Count_star, does not filter NULL data
Cast operation: converts a NULL data type from one data type to another. The result is null.
AVG, Min, Max, sum, Count: these operations ignore null values.
Concat: Any word expression is null and the result is null.
Size: Any calculated object is null, and the result is null.
Tuple (.) or map (#): If the referenced object is null, the result is null.
Filter operation: If the expression of a filter is null, the filter will not reject the operation. (Eg: B = Filter A by X! = 5. If X is null ,! X is also null, X! = 5 will be blank, then the filter will not process this row of data .)
Ternary operator? : If the result of a bool expression is null, the result is null.

The following operations generate nulls: 1. Remove 02, user's udfs3, reference a nonexistent field 4. Reference a field that does not exist in a map 5. Reference a field that does not exist in a tuple 6. load data that does not exist null, null strings are not loaded and replaced with nullnull, which can be used as a constant. 7. null is generated when data types do not match during load.

Group/cogroup/join: When group is used to process a link, null in a link will be clustered together and treated as a null. When cogroup is used to process multiple links, if the key is null, the null values of multiple links are different and treated as different null keys respectively.
Join:
Data: A: 1 5 4
3 6
B: 1 7
2 8
10

Join [inner: The join null and null fields cannot match and are filtered out. Filtering out data with null key before join helps improve the join speed.A = LOAD '. /t1.txt 'as (A1: int, A2: INT); B = LOAD '. /t2.txt 'As (B1: int, B2: INT); C = join a by A1, B by B1; dump C)
Join [outer] d = join a by a1 left, B by B1; dump D; (1, 5, 1, 7)
(3, 6 ,,)
(, 4 ,,)
D = join a by a1 right, B by B1; dump D)
(, 2, 8)
(, 10)
D = join a by a1 full, B by B1; dump D)
(, 2, 8)
(3, 6 ,,)
(, 4 ,,)
(, 10)



Contact Us

The content source of this page is from Internet, which doesn't represent Alibaba Cloud's opinion; products and services mentioned on that page don't have any relationship with Alibaba Cloud. If the content of the page makes you feel confusing, please write us an email, we will handle the problem within 5 days after receiving your email.

If you find any instances of plagiarism from the community, please send an email to: info-contact@alibabacloud.com and provide relevant evidence. A staff member will contact you within 5 working days.

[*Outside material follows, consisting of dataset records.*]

(** * Ceramic stamp generator: the SVG -> STL conversion pipeline

    A shallow embedding of [converter/convert.py] and of the parameter
    gate of [backend/main.py].

    Conventions of the embedding.
    - Python floats are idealised as exact rationals ([Q]); rounding,
      infinities and NaN are outside the model.
    - Python strings are [string]s of ASCII characters.
    - A call can return, raise, or loop forever: [res].
    - The [warnings] list that the Python code mutates in place is threaded
      through every function as explicit state.
    - shapely's affine maps, bounds and areas are written out on coordinate
      lists; its union, repair and buffer algorithms, and trimesh, are the
      fields of the records [GeomKernel] and [MeshKernel]. *)

From Stdlib Require Import String Ascii List Bool Arith ZArith QArith Qabs Lia Lqa.
From Stdlib Require Import DecimalString.
Import ListNotations.

Set Implicit Arguments.
Set Warnings "-register-all".

(* ------------------------------------------------------------------ *)
(** ** Outcomes of a call *)

(** One constructor per [raise ConvertError(...)] site of convert.py. *)
Inductive convert_error : Type :=
| PathNumbersBeforeCommand
| UnsupportedPathCommand
| InvalidInput
| UnsupportedContent
| NoShapesFound
| DegenerateBounds
| BadScaleFactor
| EmptyAfterBuffer
| EmptyAfterCleanup
| MeshBuildFailure
| EmptyResult
| InvalidMode
| MeshExportFailure.

(** The text carried by each error; the two f-strings keep their prefix. *)
Definition message (e : convert_error) : string :=
  match e with
  | PathNumbersBeforeCommand => "SVG path has numbers before any command."
  | UnsupportedPathCommand =>
      "Unsupported SVG path command. Please convert curves to line segments (no C/Q/A)."
  | InvalidInput => "Invalid SVG file: "
  | UnsupportedContent =>
      "The SVG contains embedded raster images. Please upload a vector-only SVG (no <image> tags)."
  | NoShapesFound =>
      "No vector paths/shapes found. Please export SVG with paths (not text/raster)."
  | DegenerateBounds => "SVG has invalid geometry bounds (zero area)."
  | BadScaleFactor => "Could not compute scale factor from SVG bounds."
  | EmptyAfterBuffer =>
      "After processing, geometry became empty. Try increasing minimum line thickness."
  | EmptyAfterCleanup =>
      "Geometry is empty after union/cleanup. Ensure your SVG has closed shapes."
  | MeshBuildFailure => "Could not extrude polygon: "
  | EmptyResult =>
      "No printable geometry after processing. Try increasing min line thickness or simplifying the SVG."
  | InvalidMode => "Mode must be 'raised' or 'engraved'."
  | MeshExportFailure => "Mesh generation failed (empty)."
  end.
Lemma triangles_enriched_witness :
  Forall (enriched (out_width (image Demo.gridOutput))
            (out_height (image Demo.gridOutput)))
    (triangles Demo.gridOutput).
Proof.
  assert (E : generateLowPolyData Ref.platform 0 Demo.red4 "input.png"
                Demo.gridSettings = Ok Demo.gridOutput)
    by (vm_compute; reflexivity).
  exact (triangles_enriched Ref.platform 0 Demo.red4 "input.png"
           Demo.gridSettings Demo.gridOutput E).
Defined.

(** ** The area of a triangle *)

(** [getArea] is never negative, it does not depend on the orientation
    (the first two vertices swapped), and it is 0 for a triangle with a
    repeated vertex, which the filter therefore drops. *)
Theorem getArea_orientation (a b c : Point) (w h : Z) :
  (0 <= getArea (a, b, c))%Q
  /\ (getArea (b, a, c) == getArea (a, b, c))%Q
  /\ ((getArea (a, a, c) == 0)%Q /\ kept w h (a, a, c) = false)
  /\ ((getArea (a, b, b) == 0)%Q /\ kept w h (a, b, b) = false)
  /\ ((getArea (a, b, a) == 0)%Q /\ kept w h (a, b, a) = false).
Proof.
  assert (Hdrop : forall v, (getArea v == 0)%Q -> kept w h v = false).
  { intros v Hv. unfold kept, JsMath.ltb.
    destruct (Qle_bool 1 (getArea v)) eqn:Hle.
    - apply Qle_bool_iff in Hle. rewrite Hv in Hle.
      exfalso. apply Hle. reflexivity.
    - now rewrite andb_false_r. }
  assert (Hzero : forall v,
            (match v with
             | (p, q, r) =>
                 (fst p * (snd q - snd r) + fst q * (snd r - snd p)
                  + fst r * (snd p - snd q)) / 2
             end == 0)%Q -> (getArea v == 0)%Q).
  { intros [[p q] r] E. unfold getArea, JsMath.abs. now rewrite E. }
  split; [apply Qabs_nonneg|]. split.
  - unfold getArea, JsMath.abs.
    rewrite <- (Qabs_opp ((fst a * (snd b - snd c) + fst b * (snd c - snd a)
                           + fst c * (snd a - snd b)) / 2)).
    apply Qabs_wd. field.
  - assert (E1 : (getArea (a, a, c) == 0)%Q) by (apply Hzero; field).
    assert (E2 : (getArea (a, b, b) == 0)%Q) by (apply Hzero; field).
    assert (E3 : (getArea (a, b, a) == 0)%Q) by (apply Hzero; field).
    auto.
Qed.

A Free Trial That Lets You Build Big!

Start building with 50+ products and up to 12 months usage for Elastic Compute Service

  • Sales Support

    1 on 1 presale consultation

  • After-Sales Support

    24/7 Technical Support 6 Free Tickets per Quarter Faster Response

  • Alibaba Cloud offers highly flexible support services tailored to meet your exact needs.